TRY IT: Once the line with "whatever the device" is found in the data, output it and each following line exactly, up to and including the line with "read (the binary", and nothing before or after.

Stored data entries:
Lemma discard_snd {A} (m : M A) (self : Kusg245_250A) :
  snd (discard m self) = snd (m self).
Proof. unfold discard. destruct (m self) as [[a | e] self']; reflexivity. Qed.

(** A binary query: the query and the read of the frame are all that
    happens on the adapter, whatever arrives. *)
Lemma binary_query_events {A} (query : string) (count : nat)
    (k : list byte -> M A) (self : Kusg245_250A) :
  _is_expecting_acknowledgement query = false ->
  (forall b s, tracks (fun _ => False) (k b) s) ->
  new_events self (snd ((write query ;; b <- read_bytes count ;; k b) self))
  = [EvWrite query; EvReadBytes count].
Proof.
  intros E K. apply new_events_app.
  unfold bind at 1. rewrite (write_query _ _ E).
  unfold bind, read_bytes.
  cbn [adapter with_adapter emit inbuf log].
  destruct (count <=? _)%nat.
  - match goal with
    | |- context [k ?b ?s] =>
        pose proof (silent_keeps_log (k b) s (K b s)) as L;
        destruct (k b s) as [r s']
    end.
    simpl in L |- *. rewrite L, <- app_assoc. reflexivity.
  - simpl. rewrite <- app_assoc. reflexivity.
Qed.

(** A query of a declared property: the query and the read of one reply
    token. *)
Lemma control_get_events {A} (query : string) (get_process : string -> result A)
    (self : Kusg245_250A) :
  _is_expecting_acknowledgement query = false ->
  new_events self (snd (control_get query get_process self))
  = [EvWrite query; EvRead].
Proof.
  intros E. apply new_events_app.
  unfold control_get, bind at 1. rewrite (write_query _ _ E).
  unfold bind, read. cbn [adapter with_adapter emit inbuf log].
  destruct (split_token (inbuf (adapter self))) as [[tok rest]|]; simpl.
  - destruct (get_process (string_of_list_byte tok)); simpl;
      rewrite <- app_assoc; reflexivity.
  - rewrite <- app_assoc. reflexivity.
Qed.

(** X11.  Every get operation is exactly one exchange, whatever the device
    sends and whether the call returns or raises: its query, which awaits
    no acknowledgement, is written, and then one frame of 2 or 3 bytes is
    read (the binary accessors) or one reply token (the frequencies);
    nothing else is written or read. *)
Theorem get_operations_single_exchange (op : operation) (self : Kusg245_250A) :
  is_query op = true ->
  exists (query : string) (reading : event),
    _is_expecting_acknowledgement query = false /\
    new_events self (snd (perform op self)) = [EvWrite query; reading] /\
    (reading = EvRead \/ reading = EvReadBytes 2 \/ reading = EvReadBytes 3).
Proof.
  intros Q.
  destruct op; try discriminate Q; cbn [perform]; rewrite discard_snd;
    unfold voltage_5v, voltage_32v, power_forward, power_reverse,
      external_enabled, bias_enabled, rf_enabled, pulse_mode_enabled,
      frequency_coarse, frequency_fine, phase_shift, reflection_limit;
    try (eexists; eexists; split; [|split;
           [apply control_get_events; reflexivity | auto]]; reflexivity);
    (eexists; eexists; split; [|split;
       [apply binary_query_events;
        [reflexivity
        | intros b s; unfold invalid_termination; track; contradiction]
       | auto]]; reflexivity).
Qed.

Lemma get_operations_single_exchange_witness :
  exists (query : string) (reading : event),
    _is_expecting_acknowledgement query = false /\
    new_events (instrument [x1e] 250)
      (snd (perform GetPowerForward (instrument [x1e] 250)))
    = [EvWrite query; reading] /\
    (reading = EvRead \/ reading = EvReadBytes 2 \/ reading = EvReadBytes 3).
Proof.
  apply (get_operations_single_exchange GetPowerForward (instrument [x1e] 250)).
  reflexivity.
Defined.

(* ===================================================================== *)
(** * The framing message *)
(* ===================================================================== *)

(** X12.  The message of a framing error tells which byte arrived in place
    of the terminator: two frames whose last bytes differ never produce
    the same message. *)
Theorem framing_message_identifies_byte (b b' : list byte) (x x' : byte) :
  last_byte b = Ok x ->
  last_byte b' = Ok x' ->
  _err_msg_invalid_termination_character b
  = _err_msg_invalid_termination_character b' ->
  x = x'.
Proof.
  unfold _err_msg_invalid_termination_character. intros -> -> E.
  injection E as E.
  assert (D : framing_messages_differ = true) by (vm_compute; reflexivity).
  unfold framing_messages_differ in D.
  pose proof (Byte.to_N_bounded x) as Bx.
  pose proof (Byte.to_N_bounded x') as Bx'.
  pose proof (forallb_zrange _ 0 256 D (Z.of_N (Byte.to_N x)) ltac:(lia)) as D1.
  cbv beta in D1.
  pose proof (forallb_zrange _ 0 256 D1 (Z.of_N (Byte.to_N x')) ltac:(lia)) as D2.
  cbv beta in D2. rewrite !N2Z.id in D2.
  unfold hex in D2. rewrite E, String.eqb_refl in D2. simpl in D2.
  apply Z.eqb_eq in D2.
  assert (N : Byte.to_N x = Byte.to_N x') by lia.
  pose proof (Byte.of_to_N x) as O. rewrite N, Byte.of_to_N in O.
  injection O as O. symmetry. exact O.
Qed.

Lemma framing_message_identifies_byte_witness :
  _err_msg_invalid_termination_character [x1e; x0a]
  = _err_msg_invalid_termination_character [x0a]
  /\ x0a = x0a.
Proof.
  split; [reflexivity|].
  exact (framing_message_identifies_byte [x1e; x0a] [x0a] x0a x0a
           eq_refl eq_refl eq_refl).
Defined.
(** * The OAuth token store of strava-mcp ([StravaAuth], src/auth.ts)

    A shallow embedding of the class [StravaAuth] and of the part of its
    environment it talks to (the wall clock and the token endpoint reached
    through [fetch]), followed by the properties of the token life cycle.

    Modelling decisions, all visible in the definitions below:
    - a TypeScript [string] is a [string] (a sequence of bytes), a [number]
      holding a Unix time is a [Z] counting whole seconds (a number that
      is no integer, [NaN] among them, is outside the model);
    - every value has the type its TypeScript declaration gives it; the
      unchecked cast [as StravaTokenResponse] is taken at its word, so the
      body of a successful response is a [StravaTokenResponse].  The body
      of a failed one has no declared type ([any]): it is [null], or a
      value read for its [message];
    - an [async] method is a resumption: a tree of heap reads, heap writes
      and [await] points.  Running the tree with nothing in between the
      awaits is the sequential behaviour; interleaving two trees at their
      awaits is the behaviour under concurrent callers. *)

From Stdlib Require Import String Ascii ZArith List Bool Lia DecimalString.
Import ListNotations.
Local Open Scope string_scope.
Local Open Scope Z_scope.

(** ** Data model (src/types/strava.ts) *)

Record StravaTokens : Type := {
  accessToken : string;
  refreshToken : string;
  expiresAt : Z  (* Unix timestamp *)
}.

Record StravaTokenResponse : Type := {
  access_token : string;
  refresh_token : string;
  expires_at : Z;
  expires_in : Z;
  token_type : string
}.

(** The private fields of the class. *)
Record StravaAuth : Type := {
  clientId : string;
  clientSecret : string;
  tokens : option StravaTokens   (* StravaTokens | null *)
}.

(** [constructor(clientId, clientSecret)]; [tokens] starts as [null]. *)
Definition new_StravaAuth (clientId clientSecret : string) : StravaAuth :=
  {| clientId := clientId; clientSecret := clientSecret; tokens := None |}.

(** ** The environment: [fetch] and [Date.now] *)

(** The second argument of [fetch].  [body] is the object handed to
    [JSON.stringify], its keys in the order the literal lists them. *)
Record RequestInit : Type := {
  method : string;
  headers : list (string * string);
  body : list (string * string)
}.
(** ** states/PlayState.js: the collision step of the tick *)

Module PlayState.
(** The fields of the play state that [checkCollisions] reads or writes;
    [collision] is the event buffer of its [CollisionSystem]. *)
Record t : Type := mk {
  collision : list CollisionEvent;
  score : ScoreSystem.t;
  bullets : list Bullet.t;
  enemies : list Enemy.t;
  formation : FormationController.t;
  boss : option Boss.t;
  powerAttack : option PowerAttack.t;
  bossActive : bool
}.

(** [for (const hit of hits) this.score.addKill()]. *)
Fixpoint addKills (cfg : Config) (hits : list CollisionEvent)
    (s : ScoreSystem.t) : ScoreSystem.t :=
  match hits with
  | [] => s
  | _ :: rest => addKills cfg rest (ScoreSystem.addKillDefault cfg s)
  end.

(** The loop over the boss hits: [takeDamage(hit.damage)] for each, with
    the reward and the flag when the boss dies. *)
Fixpoint applyBossHits (cfg : Config) (hits : list CollisionEvent)
    (b : Boss.t) (s : ScoreSystem.t) (bossActive0 : bool)
    : Boss.t * ScoreSystem.t * bool :=
  match hits with
  | [] => (b, s, bossActive0)
  | hit :: rest =>
      let '(died, b1) := Boss.takeDamage (damageOf hit) b in
      if died then
        applyBossHits cfg rest b1 (ScoreSystem.addBossKill cfg s) false
      else applyBossHits cfg rest b1 s bossActive0
  end.

(** Bullets vs enemies, and the score for the kills. *)
Definition bulletsVsEnemies (cfg : Config) (offset : Offset) (st : t)
    : t :=
  let out :=
    CollisionSystem.checkBulletEnemyCollisions
      (collision st) (bullets st) (enemies st) offset in
  mk (CollisionSystem.events out)
     (addKills cfg (CollisionSystem.collisions out) (score st))
     (CollisionSystem.firsts out) (CollisionSystem.seconds out)
     (formation st) (boss st) (powerAttack st) (bossActive st).

(** Bullets vs boss. *)
Definition bulletsVsBoss (cfg : Config) (st : t) : t :=
  match boss st with
  | Some b =>
      if Boss.active b then
        let out :=
          CollisionSystem.checkBulletBossCollisions
            (collision st) (bullets st) (boss st) in
        let '(b1, score1, bossActive1) :=
          applyBossHits cfg (CollisionSystem.collisions out) b (score st)
                        (bossActive st) in
        mk (CollisionSystem.events out) score1 (CollisionSystem.firsts out)
           (enemies st) (formation st) (Some b1) (powerAttack st)
           bossActive1
      else st
  | None => st
  end.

OUTPUT FOR THIS EXERCISE:
(** X11.  Every get operation is exactly one exchange, whatever the device
    sends and whether the call returns or raises: its query, which awaits
    no acknowledgement, is written, and then one frame of 2 or 3 bytes is
    read (the binary accessors) or one reply token (the frequencies);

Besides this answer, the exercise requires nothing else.